In the 2016 exit poll, Democratic House candidates ran even with Republicans among white women holding at least a four-year college degree. That was somewhat better than the party’s performance among those women in the past three congressional elections, but a disappointing result for Democrats nonetheless, given the widespread personal antipathy those women consistently expressed for Trump in polls. Though Clinton won a majority of those voters, her 51 percent support among them also underperformed expectations.
In the new survey, those women have turned decisively against Trump—and for now, against Republicans in Congress. The survey put Trump’s approval rating among college-educated white women at just 31 percent, down substantially from the 44 percent of the vote he won among them in November. On the congressional ballot, fully 59 percent of them say they prefer a Democratic Congress, while just 35 percent want Republicans to maintain control. Since 1992, Democratic congressional candidates have never carried more than 52 percent of the vote among these white-collar white women.
If Democrats can sustain it, the shift among white women without a college education may be even more significant. These working-class white women—sometimes called “waitress moms”—were key to Trump’s victory, particularly in the Rustbelt states that tipped the election. Thoroughly rejecting the first female nominee, they gave Trump a crushing 61 percent of their votes. Likewise, they gave congressional Republicans 63 percent of their votes, and Democrats just 35 percent, last year’s exit polls found.
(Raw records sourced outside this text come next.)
Definition table_without_comment : DataFrame :=
  {| columns := ["text"]; rows := [[CStr "a"]] |}.

Definition table_empty : DataFrame :=
  {| columns := ["comment"]; rows := [] |}.

(** The character [c] does not occur in [s]. *)
Fixpoint free_of (c : ascii) (s : string) : bool :=
  match s with
  | EmptyString => true
  | String a s' => negb (Ascii.eqb a c) && free_of c s'
  end.

(** A section marker with the digits [ds]. *)
Definition marker (ds : string) : string :=
  ("Comments: (" ++ ds ++ ")")%string.

(** * Properties *)

(** ** The section marker *)

Section Marker.

Local Open Scope nat_scope.
Local Open Scope string_scope.

#[local] Arguments comments_match : simpl never.

Lemma drop_prefix_sound (p s r : string) :
  drop_prefix p s = Some r -> s = p ++ r.
Proof.
  revert s. induction p as [|a p IH]; intros s H; simpl in *.
  - now inversion H.
  - destruct s as [|b s]; [discriminate|].
    destruct (Ascii.eqb a b) eqn:E; [|discriminate].
    apply Ascii.eqb_eq in E. subst b. now rewrite (IH s H).
Qed.

Lemma drop_prefix_complete (p r : string) : drop_prefix p (p ++ r) = Some r.
Proof.
  induction p as [|a p IH]; simpl; [reflexivity|].
  now rewrite Ascii.eqb_refl.
Qed.

Lemma span_digits_sound (s : string) :
  exists ds, s = ds ++ snd (span_digits s)
             /\ all_digits ds = true
             /\ String.length ds = fst (span_digits s).
Proof.
  induction s as [|c s (ds & Hs & Hd & Hl)]; simpl.
  - now exists "".
  - destruct (is_digit c) eqn:E.
    + destruct (span_digits s) as [n r]; simpl in *.
      exists (String c ds). simpl. rewrite E, Hd, Hl. now rewrite <- Hs.
    + now exists "".
Qed.

Lemma span_digits_complete (ds post : string) :
  all_digits ds = true ->
  span_digits (ds ++ String ")" post) = (String.length ds, String ")" post).
Proof.
  induction ds as [|c ds IH]; simpl; intros H.
  - reflexivity.
  - apply andb_true_iff in H as [Hc Hd]. now rewrite Hc, (IH Hd).
Qed.
(** An unpinned endpoint whose address has no candidate resolves to
    [null], by one geocoding exchange. *)
Lemma resolved_zero (pinned : option LatLon) (address : string)
    (c : Completion (option LatLon)) (evs : list event) :
  resolved pinned address c evs ->
  Forall (from_env env) evs ->
  pinned = None ->
  (forall h, zero_candidates (nominatim env h address) = true) ->
  c = Normal None /\
  exists r, evs = [FetchNominatim address r] /\ zero_candidates r = true /\
            exists h, r = nominatim env h address.
Proof.
  intros Hres Hfrom Hpin Hzero.
  destruct Hres as [p Hp | r p _ Hfirst | r _ Hz | r msg _ Hz Hfirst];
    try congruence; split_from; cbn [from_env] in *;
    match goal with H : exists h, r = _ |- _ => destruct H as [h ->] end.
  - rewrite (zero_candidates_none _ (Hzero h)) in Hfirst. discriminate.
  - split; [reflexivity |]. eauto 6.
  - rewrite Hzero in Hz. discriminate.
Qed.

(** A geocoding exchange is made for an unpinned endpoint only, with
    that endpoint's address. *)
Lemma resolved_In (pinned : option LatLon) (address : string)
    (c : Completion (option LatLon)) (evs : list event) (e : event) :
  resolved pinned address c evs ->
  In e evs ->
  pinned = None /\ exists r, e = FetchNominatim address r.
Proof.
  destruct 1; cbn; intros Hin; try contradiction;
    destruct Hin as [<- | []]; eauto.
Qed.

(** A pinned endpoint resolves to the pinned coordinate. *)
Lemma resolved_pinned_value (pinned : option LatLon) (address : string)
    (p : LatLon) (evs : list event) :
  resolved pinned address (Normal (Some p)) evs ->
  forall o, pinned = Some o -> p = o /\ evs = [].
Proof.
  inversion 1; subst; intros o Ho; try congruence.
  split; congruence.
Qed.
Those results continued a long-term rightward trend among these voters. Democrats captured less than 40 percent of the vote among blue-collar white women in each of the 2010, 2012, and 2014 congressional elections, according to exit polls. Since 1996, Democrats have reached even 45 percent among them just once, during the 2006 landslide that swept them to control of the House and the Senate.
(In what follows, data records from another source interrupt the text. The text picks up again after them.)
(** * Persistence and trip-session core of the passenger-transport logbook

    A shallow embedding of
    - the QR scanning page (component [ScanQR]: [buildGroupStorageKey],
      [loadData], [iniciarViaje], [finalizarViaje], [finalizarRuta],
      [handleQRScan], [handleManualEntry], [tripsByRoute]),
    - the durable store ([IndexedDBService]: [getAll], [getById], [save],
      [saveAll], [delete], [clearPassengers], [clearAll],
      [migrateFromLocalStorage]),
    - the storage facade ([storage]: [saveUsers], [getUsers],
      [savePassengers], [saveConductors], [clearAll]),
    - the passenger import ([processPassengersFromImport],
      [saveImportedPassengers]),
    - the handlers of the passengers, conductors and users pages that save
      and delete ([handleSubmit], [handleDelete], [handleClearPassengers],
      [loadPassengers]),
    together with the properties of the specification that concern them and
    further properties of the code. *)

From Stdlib Require Import String Ascii List Bool Arith NArith Lia.
From stdpp Require Import base option list gmap strings pretty fin_maps sorting.
Import ListNotations.
Local Open Scope string_scope.

(** ** JavaScript values as the code uses them *)

(** Truthiness of a string: only the empty string is falsy. *)
Definition truthy (s : string) : bool :=
  match s with
  | EmptyString => false
  | String _ _ => true
  end.

(** [a || b] where [a] is a possibly undefined string. *)
Definition or_else (a : option string) (b : string) : string :=
  match a with
  | Some x => if truthy x then x else b
  | None => b
  end.

(** [a || null] where [a] is a possibly missing string. *)
Definition or_null (a : option string) : option string :=
  match a with
  | Some x => if truthy x then Some x else None
  | None => None
  end.

(** [o === s] for an optional field [o] and a string [s]. *)
Definition opt_eqb (o : option string) (s : string) : bool :=
  match o with
  | Some x => String.eqb x s
  | None => false
  end.

(** ** Data model (interfaces [Trip], [Passenger], [Conductor], [User]) *)

Inductive Shift := manana | noche.
Inductive Status := en_curso | finalizado.
Inductive Role := root | admin | conductor_role.

Definition shift_string (s : Shift) : string :=
  match s with
  | manana => "mañana"
  | noche => "noche"
  end.

Record Trip := mkTrip {
  trip_id : string;
  trip_groupId : option string;
  trip_shift : option Shift;
  trip_passengerId : string;
  trip_passengerName : string;
  trip_passengerCedula : string;
  trip_conductorId : string;
  trip_conductorName : string;
  trip_ruta : string;
  trip_startTime : string;
  trip_endTime : option string;
  trip_status : Status;
  trip_createdAt : string
}.

Record Passenger := mkPassenger {
  p_id : string;
  p_name : string;
  p_cedula : string;
  p_gerencia : string;
  p_qrCode : string;
  p_createdAt : string
}.

Record Conductor := mkConductor {
  c_id : string;
  c_name : string;
  c_cedula : string;
  c_placa : string;
  c_area : option string;
  c_ruta : option string;
  c_createdAt : string
}.

Record User := mkUser {
  u_id : string;
  u_name : string;
  u_cedula : string;
  u_role : Role;
  u_createdAt : string
}.

Definition status_eqb (a b : Status) : bool :=
  match a, b with
  | en_curso, en_curso | finalizado, finalizado => true
  | _, _ => false
  end.

Definition is_en_curso (t : Trip) : bool := status_eqb (trip_status t) en_curso.

(** [{ ...trip, status: 'finalizado', endTime: now }] *)
Definition finalized_at (now : string) (t : Trip) : Trip :=
  {| trip_id := trip_id t;
     trip_groupId := trip_groupId t;
     trip_shift := trip_shift t;
     trip_passengerId := trip_passengerId t;
     trip_passengerName := trip_passengerName t;
     trip_passengerCedula := trip_passengerCedula t;
     trip_conductorId := trip_conductorId t;
     trip_conductorName := trip_conductorName t;
     trip_ruta := trip_ruta t;
     trip_startTime := trip_startTime t;
     trip_endTime := Some now;
     trip_status := finalizado;
     trip_createdAt := trip_createdAt t |}.

(** ** The scanning page *)

Module ScanQR.

Inductive ResultType := success | error.

Record ScanResult := mkScanResult {
  sr_type : ResultType;
  sr_message : string
}.

(** One reading of the system clock, seen through [Date.now()] and through
    [new Date().toISOString()]. *)
Record Instant := mkInstant {
  epochMs : N;
  isoString : string
}.

(** What the page holds where it expects an array of records: an array, or
    a promise of one.  [storage.getPassengers] and [storage.getConductors]
    are [async] in [utils/storage], so a call returns a promise; the page
    does not await it. *)
Inductive Listing (A : Type) :=
  | ArrayOf (items : list A)
  | PromiseOf (items : list A).
Arguments ArrayOf {A} items.
Arguments PromiseOf {A} items.

(** Everything a handler of the page reads or writes. *)
Record State := mkState {
  (* window.localStorage: the trips snapshot under 'transport_trips' and
     every other key *)
  ls_trips : list Trip;
  ls_items : gmap string string;
  (* the collections of the durable store behind storage.getPassengers()
     and storage.getConductors() *)
  db_passengers : list Passenger;
  db_conductors : list Conductor;
  (* useAuth() *)
  user : option User;
  (* React state *)
  activeTrips : list Trip;
  passengers : Listing Passenger;
  conductors : Listing Conductor;
  currentGroupId : option string;
  shift : option Shift;
  scanResult : option ScanResult;
  (* the clock: its successive readings, and how many were taken so far *)
  clock : nat -> Instant;
  tick : nat
}.

Definition with_ls_trips (v : list Trip) (s : State) : State :=
  mkState v (ls_items s) (db_passengers s) (db_conductors s) (user s)
    (activeTrips s) (passengers s) (conductors s) (currentGroupId s) (shift s)
    (scanResult s) (clock s) (tick s).

Definition with_ls_items (v : gmap string string) (s : State) : State :=
  mkState (ls_trips s) v (db_passengers s) (db_conductors s) (user s)
    (activeTrips s) (passengers s) (conductors s) (currentGroupId s) (shift s)
    (scanResult s) (clock s) (tick s).

Definition with_activeTrips (v : list Trip) (s : State) : State :=
  mkState (ls_trips s) (ls_items s) (db_passengers s) (db_conductors s) (user s)
    v (passengers s) (conductors s) (currentGroupId s) (shift s)
    (scanResult s) (clock s) (tick s).

Definition with_passengers (v : Listing Passenger) (s : State) : State :=
  mkState (ls_trips s) (ls_items s) (db_passengers s) (db_conductors s) (user s)
    (activeTrips s) v (conductors s) (currentGroupId s) (shift s)
    (scanResult s) (clock s) (tick s).

Definition with_conductors (v : Listing Conductor) (s : State) : State :=
  mkState (ls_trips s) (ls_items s) (db_passengers s) (db_conductors s) (user s)
    (activeTrips s) (passengers s) v (currentGroupId s) (shift s)
    (scanResult s) (clock s) (tick s).

Definition with_currentGroupId (v : option string) (s : State) : State :=
  mkState (ls_trips s) (ls_items s) (db_passengers s) (db_conductors s) (user s)
    (activeTrips s) (passengers s) (conductors s) v (shift s)
    (scanResult s) (clock s) (tick s).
In the ABC/Washington Post survey, though, Trump’s approval rating among non-college-educated white women has fallen to 42 percent—a vertiginous 19-point decline relative to his 2016 vote. (That’s a bigger decline than among any of the other three “quadrants” of college- and non-college-educated white men and women.) The survey also found these women now prefer Democrats for Congress by a slim 45 percent to 43 percent margin. That’s a 20-point decline for Republicans relative to their actual vote just since last fall.
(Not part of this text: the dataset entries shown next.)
(** * The AIDL fingerprint HAL service shim (Fingerprint.cpp / Fingerprint.h)

    A shallow embedding of the class [Fingerprint]: the module loader
    [openHal], the constructor, the static callback [notify] and the two
    remote operations [getSensorProps] and [createSession].

    The vendor code behind the C interface (libhardware's module lookup, the
    device's [open] and [set_notify], the UDFPS handler factory, the system
    properties) is an environment [Env] of answers; every call made to it is
    recorded in the world's [trace].  The objects the C++ code shares through
    pointers (the [Fingerprint] instances reached through [this] and through
    the static [sInstance], the [Session] objects reached through
    [shared_ptr]) live in a store indexed by address.

    Diagnostic output (ALOGE, ALOGI, ALOGD, ALOGV) is not part of the state. *)

From Stdlib Require Import ZArith.
From stdpp Require Import base numbers list strings gmap.

Local Open Scope string_scope.
Local Open Scope list_scope.

(** ** AIDL data types *)

Inductive FingerprintSensorType :=
| UNKNOWN
| REAR
| UNDER_DISPLAY_ULTRASONIC
| UNDER_DISPLAY_OPTICAL
| POWER_BUTTON
| HOME_BUTTON.

Inductive SensorStrength := CONVENIENCE | WEAK | STRONG.

Record ComponentInfo := {
  componentId : string;
  hardwareVersion : string;
  firmwareVersion : string;
  serialNumber : string;
  softwareVersion : string }.

Record CommonProps := {
  sensorId : Z;
  sensorStrength : SensorStrength;
  maxEnrollmentsPerUser : Z;
  componentInfo : list ComponentInfo }.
These ordinarily Republican-leaning women have been deeply split about the GOP health plans. Generally they are less resistant to the proposals than more affluent and better-educated white women—but much less enthusiastic about them than their underlying partisan lean would predict.
For instance, in recent polling—conducted by the GOP firm Public Opinion Strategies for the American Medical Association, and across six key states in the debate—opposition to the Senate bill was greatest among what the pollsters described as upper-class white women. But lower-income, working-class, and middle-class white women were also more than twice as likely to describe the Republican legislation as a bad idea than a good idea. Likewise, in the ABC/Washington Post poll, college-educated white women were especially likely to say they preferred the Affordable Care Act over the GOP alternatives, but a plurality of non-college-educated white women agreed with them.
“Non-college-educated white women have a very strong feeling about the importance of protecting health care, so the cuts themselves are painful to them,” said veteran Democratic pollster Geoff Garin. “The health-care bill goes against all the populism that [Trump] articulated in the campaign.”
If Democrats can maintain the substantial gains they register among those blue-collar white women in this and other recent surveys—and even the modest improvement they tally among working-class white men—the 2018 congressional battlefield will be much wider than the well-educated suburban districts where Trump has displayed the most conspicuous weakness.